Film & TV

Sad, Sloppy, Self-Regarding Steve Bannon

Steve Bannon (Kevin Lamarque/Reuters)
The former Trump aide searches unsuccessfully for a sixth or seventh act.

Steve Bannon is talking about Birkenau. Auschwitz, you see, was a bit jury-rigged but, ah, Birkenau. Real pros did that one. “Oh my God, it’s precision engineering to the nth degree,” he says, “by Mercedes and Krupp and Hugo Boss. It is an institutionalized industrial compound for mass murder.” It’s the look in his eye that’s striking as he says these words. He doesn’t look sorrowful. There’s a glint of wonder there. He talks about all the boring bureaucracy, all the meetings and coffee cups, all the otherwise rational people involved in building Satan’s playground, how they all distanced themselves from “the moral horror of it.”

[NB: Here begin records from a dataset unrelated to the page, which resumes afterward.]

(** * ReadBuffer: the streaming read buffer of the Pico WAV player

    A shallow embedding of [lib/PlayAudio/ReadBuffer.cpp].  The consumer
    side (the Primary Buffer with [bind], [fill], [shift], [tell], [seek])
    is embedded as functions on the object's fields; the producer side
    ([fillLoop], which runs on the second core) is embedded as a step
    function over its program points, so that the two cores interleave at
    the granularity of single queue operations.

    The battery monitor of [src/power_manage.cpp] and the battery icon and
    the play screen of [src/LcdCanvas.cpp] follow, with the calls they make
    to code outside these files listed in order. *)

From Stdlib Require Import ZArith List Bool Lia.
Import ListNotations.
Local Open Scope Z_scope.

(** ** Machine integers

    [size_t] is 32 bits wide on the RP2040.  Values are kept in [Z] and
    every arithmetic operation of the source wraps explicitly. *)

Definition SIZE_MODULUS : Z := 2 ^ 32.

Definition size_add (a b : Z) : Z := (a + b) mod SIZE_MODULUS.
Definition size_sub (a b : Z) : Z := (a - b) mod SIZE_MODULUS.

Definition is_size_t (a : Z) : Prop := 0 <= a < SIZE_MODULUS.

(** ** Outcomes

    A call completes with a value, or touches memory outside the object
    it was handed (which C leaves undefined), or has not returned because
    it waits on the other core. *)

Inductive outcome (A : Type) : Type :=
| Done (a : A)
| Undefined
| Blocked.
Arguments Done {A} a.
Arguments Undefined {A}.
Arguments Blocked {A}.

Definition obind {A B : Type} (o : outcome A) (k : A -> outcome B) : outcome B :=
  match o with
  | Done a => k a
  | Undefined => Undefined
  | Blocked => Blocked
  end.

Notation "x <- e ;; k" := (obind e (fun x => k))
  (at level 61, e at next level, right associativity).

(** ** Memory objects

    An allocation is a base address and the bytes behind it.  [memmove],
    [memcpy] and [memset] are defined when every byte they touch lies in
    the allocation they were given. *)

Definition byte := Byte.byte.

Record Mem : Type := { base : Z; cells : list byte }.

Definition extent (m : Mem) : Z := Z.of_nat (length (cells m)).

Definition inside (m : Mem) (p n : Z) : bool :=
  (base m <=? p) && (0 <=? n) && (p + n <=? base m + extent m).
(** * The Senate consensus engine (consensus/senate/consensus.go)

    A shallow embedding of the header verifier, the preparer, the finalizer
    and the seal hash of the delegated-proof-of-stake engine, together with
    the properties of its specification that concern them.

    Conventions.
    - A Go [uint64] or [int64] is a [Z]; every wrap-around is written with
      [u64] or [i64].  A [*big.Int] is an [option Z] ([None] is the nil
      pointer).
    - [common.Hash] and [common.Address] are fixed-size byte arrays; they are
      represented by the big-endian number they spell, the zero value being 0.
    - A Go function that returns an [error] yields a [result]: [Ok] is the
      nil error, [Err] a returned error and [Panic] a run-time panic.
    - The packages the file imports (snapshot, trie, rlp, crypto, the chain
      reader, the state database) are collaborators: they are the fields of
      the record [Deps], over abstract types. *)

From Stdlib Require Import ZArith List String Ascii Bool Lia.
Import ListNotations.

Local Open Scope Z_scope.

(** ** Machine integers *)

Definition u64 (z : Z) : Z := z mod 2 ^ 64.

Definition i64 (z : Z) : Z := (z + 2 ^ 63) mod 2 ^ 64 - 2 ^ 63.

(** [big.Int.Uint64]: the low 64 bits of the magnitude. *)
Definition bigUint64 (x : Z) : Z := Z.abs x mod 2 ^ 64.

(** [big.Int.Int64]: the low 64 bits of the magnitude read as an [int64],
    negated when the number is negative. *)
Definition bigInt64 (x : Z) : Z :=
  let v := i64 (Z.abs x mod 2 ^ 64) in
  if x <? 0 then i64 (- v) else v.

(** ** Plain data *)

Definition byte := Z.
Definition bytes := list byte.
Definition Hash := Z.
Definition Address := Z.

Definition extraVanity : Z := 32.
Definition extraSeal : Z := 65.
(** [crypto.SignatureLength] *)
Definition SignatureLength : Z := 65.
Definition defaultDifficulty : Z := 1.

Definition len {A : Type} (l : list A) : Z := Z.of_nat (List.length l).

(** [bytes.Repeat([]byte{0x00}, n)] *)
Definition zeros (n : Z) : bytes := repeat 0 (Z.to_nat n).

(** The composite root of a snapshot: one hash per trie. *)
Record Root : Type := mkRoot {
  CandidateHash : Hash;
  ConfigHash : Hash;
  DeclareHash : Hash;
  DelegateHash : Hash;
  EpochHash : Hash;
  MintCntHash : Hash;
  ProposalHash : Hash;
  VoteHash : Hash
}.

Definition zeroRoot : Root := mkRoot 0 0 0 0 0 0 0 0.

(** Go's [==] on the struct: field by field. *)
Definition Root_eqb (a b : Root) : bool :=
  (CandidateHash a =? CandidateHash b) && (ConfigHash a =? ConfigHash b) &&
  (DeclareHash a =? DeclareHash b) && (DelegateHash a =? DelegateHash b) &&
  (EpochHash a =? EpochHash b) && (MintCntHash a =? MintCntHash b) &&
  (ProposalHash a =? ProposalHash b) && (VoteHash a =? VoteHash b).

(** [types.Header]. *)
Record Header : Type := mkHeader {
  ParentHash : Hash;
  UncleHash : Hash;
  Coinbase : Address;
  StateRoot : Hash;          (* the field [Root] of the Go struct *)
  TxHash : Hash;
  ReceiptHash : Hash;
  Bloom : bytes;
  Difficulty : option Z;
  Number : option Z;
  GasLimit : Z;
  GasUsed : Z;
  Time : Z;
  Extra : bytes;
  MixDigest : Hash;
  Nonce : bytes
}.

Definition setTime (h : Header) (t : Z) : Header :=
  mkHeader (ParentHash h) (UncleHash h) (Coinbase h) (StateRoot h) (TxHash h)
    (ReceiptHash h) (Bloom h) (Difficulty h) (Number h) (GasLimit h)
    (GasUsed h) t (Extra h) (MixDigest h) (Nonce h).

Definition setExtra (h : Header) (e : bytes) : Header :=
  mkHeader (ParentHash h) (UncleHash h) (Coinbase h) (StateRoot h) (TxHash h)
    (ReceiptHash h) (Bloom h) (Difficulty h) (Number h) (GasLimit h)
    (GasUsed h) (Time h) e (MixDigest h) (Nonce h).

Definition setMixDigest (h : Header) (m : Hash) : Header :=
  mkHeader (ParentHash h) (UncleHash h) (Coinbase h) (StateRoot h) (TxHash h)
    (ReceiptHash h) (Bloom h) (Difficulty h) (Number h) (GasLimit h)
    (GasUsed h) (Time h) (Extra h) m (Nonce h).

Definition setDifficulty (h : Header) (d : option Z) : Header :=
  mkHeader (ParentHash h) (UncleHash h) (Coinbase h) (StateRoot h) (TxHash h)
    (ReceiptHash h) (Bloom h) d (Number h) (GasLimit h)
    (GasUsed h) (Time h) (Extra h) (MixDigest h) (Nonce h).

Definition setStateRoot (h : Header) (r : Hash) : Header :=
  mkHeader (ParentHash h) (UncleHash h) (Coinbase h) r (TxHash h)
    (ReceiptHash h) (Bloom h) (Difficulty h) (Number h) (GasLimit h)
    (GasUsed h) (Time h) (Extra h) (MixDigest h) (Nonce h).

Definition setUncleHash (h : Header) (u : Hash) : Header :=
  mkHeader (ParentHash h) u (Coinbase h) (StateRoot h) (TxHash h)
    (ReceiptHash h) (Bloom h) (Difficulty h) (Number h) (GasLimit h)
    (GasUsed h) (Time h) (Extra h) (MixDigest h) (Nonce h).

(** ** Errors and panics *)

Inductive Error : Type :=
| errUnknownBlock
| ErrFutureBlock
| ErrUnknownAncestor
| errMissingVanity
| errMissingSignature
| errInvalidMixDigest
| errInvalidUncleHash
| ErrInvalidTimestamp
| errUnauthorized
| errUnclesNotAllowed
| errInvalidTrieRoot          (* errors.New("invalid trie root") *)
| errSnapshotWrite            (* errors.New("failed to write snapshot") *)
| errCollaborator (msg : string).   (* an error made by another package *)

Inductive PanicValue : Type :=
| panicSealSlice              (* header.Extra[:len-65] with len < 65 *)
| panicCantEncode (e : Error) (* panic("can't encode: " + err.Error()) *)
| panicSliceBounds            (* any other slice out of range *)
| panicNilDereference
| panicDivideByZero
| panicError (e : option Error).    (* panic(err), err possibly nil *)

(** What a collaborator hands back: a value, or a non-nil error. *)
Inductive errorOr (A : Type) : Type :=
| Success (a : A)
| Failure (e : Error).
Arguments Success {A} a.
Arguments Failure {A} e.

I don’t know in what context Bannon started musing along these lines, and I’m not sure I want to know. His Holocaust remarks come at the outset of The Brink, director Alison Klayman’s cinema-vérité look at Bannon’s rough ride since he was first ousted from President Trump’s White House and then separated from the Breitbart site and his major financial backers, the Mercer family. Later in the movie Bannon is inviting reporters over to his townhouse to watch what he calls a “propaganda” movie about Trumpism, and he lightheartedly asks, “What would Leni Riefenstahl do?” Bannon seems to think he offers some kind of roguish, politically incorrect charm, but he’s the only one who sees it. If you don’t want to be called far-right or to be accused of playing footsie with fascists, a handy rule of thumb is: Don’t compare yourself to the director of Triumph of the Will.

Bannon says his association with Trump, in whose 2016 campaign he served as CEO, taught him an important lesson: “There is no bad media.” Really? That’s the lesson of Trump? Trump’s approval rating has been mired in the low 40s for most of the last two years, sometimes lower than that, despite an economy going gangbusters and no major overseas crises. It’s because of Trump that the Republicans got wiped out in the House last November.

Such humiliating defeats never seem much to bother Bannon: Booted out of the White House after the Charlottesville debacle of August 2017, he says he was glad to leave. The atmosphere reminded him equally of a house of worship and “a Jersey strip club at 1 o’clock in the afternoon,” an environment Bannon perhaps is more familiar with than most of us. Cut loose by Breitbart, Bannon became a wandering proselytizer of populist-nationalism, roaming across Europe to make common cause with unsavory-to-deplorable politicians such as Marine Le Pen and Viktor Orban. He is seen blaming subordinates for not being able to do much with his instructions, founding a MAGA outfit called Citizens of the American Republic, and reminding us, frequently, that he used to work at Goldman Sachs. Yes, and he used to not look like a preppy wino, too, but the past is gone. As he envisions uniting all of Europe’s nationalists under his prideful gaze, he seems to mistake himself for a member of the cast of 300: “This is called take out the sword and throw away the scabbard,” he says, or proclaims. If he ever beat his own chest, though, the sound produced would be much like a spoon hitting tapioca.

Because Stephen K. Bannon will talk to anyone who points a microphone or a camera his way, anyone who invites him to a bingo parlor or a diner or a Red Roof Inn to offer his wisdom, The Brink is not the only documentary about him coming our way this year. (Soon we’ll be seeing him, at least those few who still care, in American Dharma, from director Errol Morris.) His self-image is that of a master manipulator, but his amour propre blinds him to just how hated he is as he happily participates in every hit piece on him from here to Berlin. Director Klayman is less tendentious than most political documentarians, eschewing narration and not pushing viewers too hard (though the movie is fond of those heavy-handed Super Ominous Musical cues that seem to infect every lefty documentary these days). That relative restraint means the film will come across as insufficiently denunciatory to left-wingers.

As for right-wingers, does anyone still care? If Bannon is on The Brink of anything, it’s irrelevance, if he isn’t there already. It seems obvious that what Trump accomplished is due to Trump’s instincts, not the counsel of Bannon or Roger Stone or Paul Manafort or any other supposed expert or guru. Post-Trump, Bannon’s most notable achivement was the Hindenburg candidacy of Alabama Senate hopeful Roy Moore, whom Bannon backed to the ugly end. Bannon is seen urging a crowd that it’s no coincidence that Jeff Bezos’s Washington Post “did the hit” on Moore. But “I don’t like the paper that published this story” is not a rebuttal. Republicans who would prefer that the party not be represented by sex monsters ought to be cool to Bannon.

So what does Bannon do when he fails so spectacularly? He takes comfort in comparing himself to Abraham Lincoln. Klayman catches him picking up a book and reading a passage Lincoln wrote in 1862: “They wish to get rid of me and I am sometimes half disposed to gratify them.” Why stop there, Steve? Much as you suffered the loss of Breitbart.com, so was Jesus Christ crucified.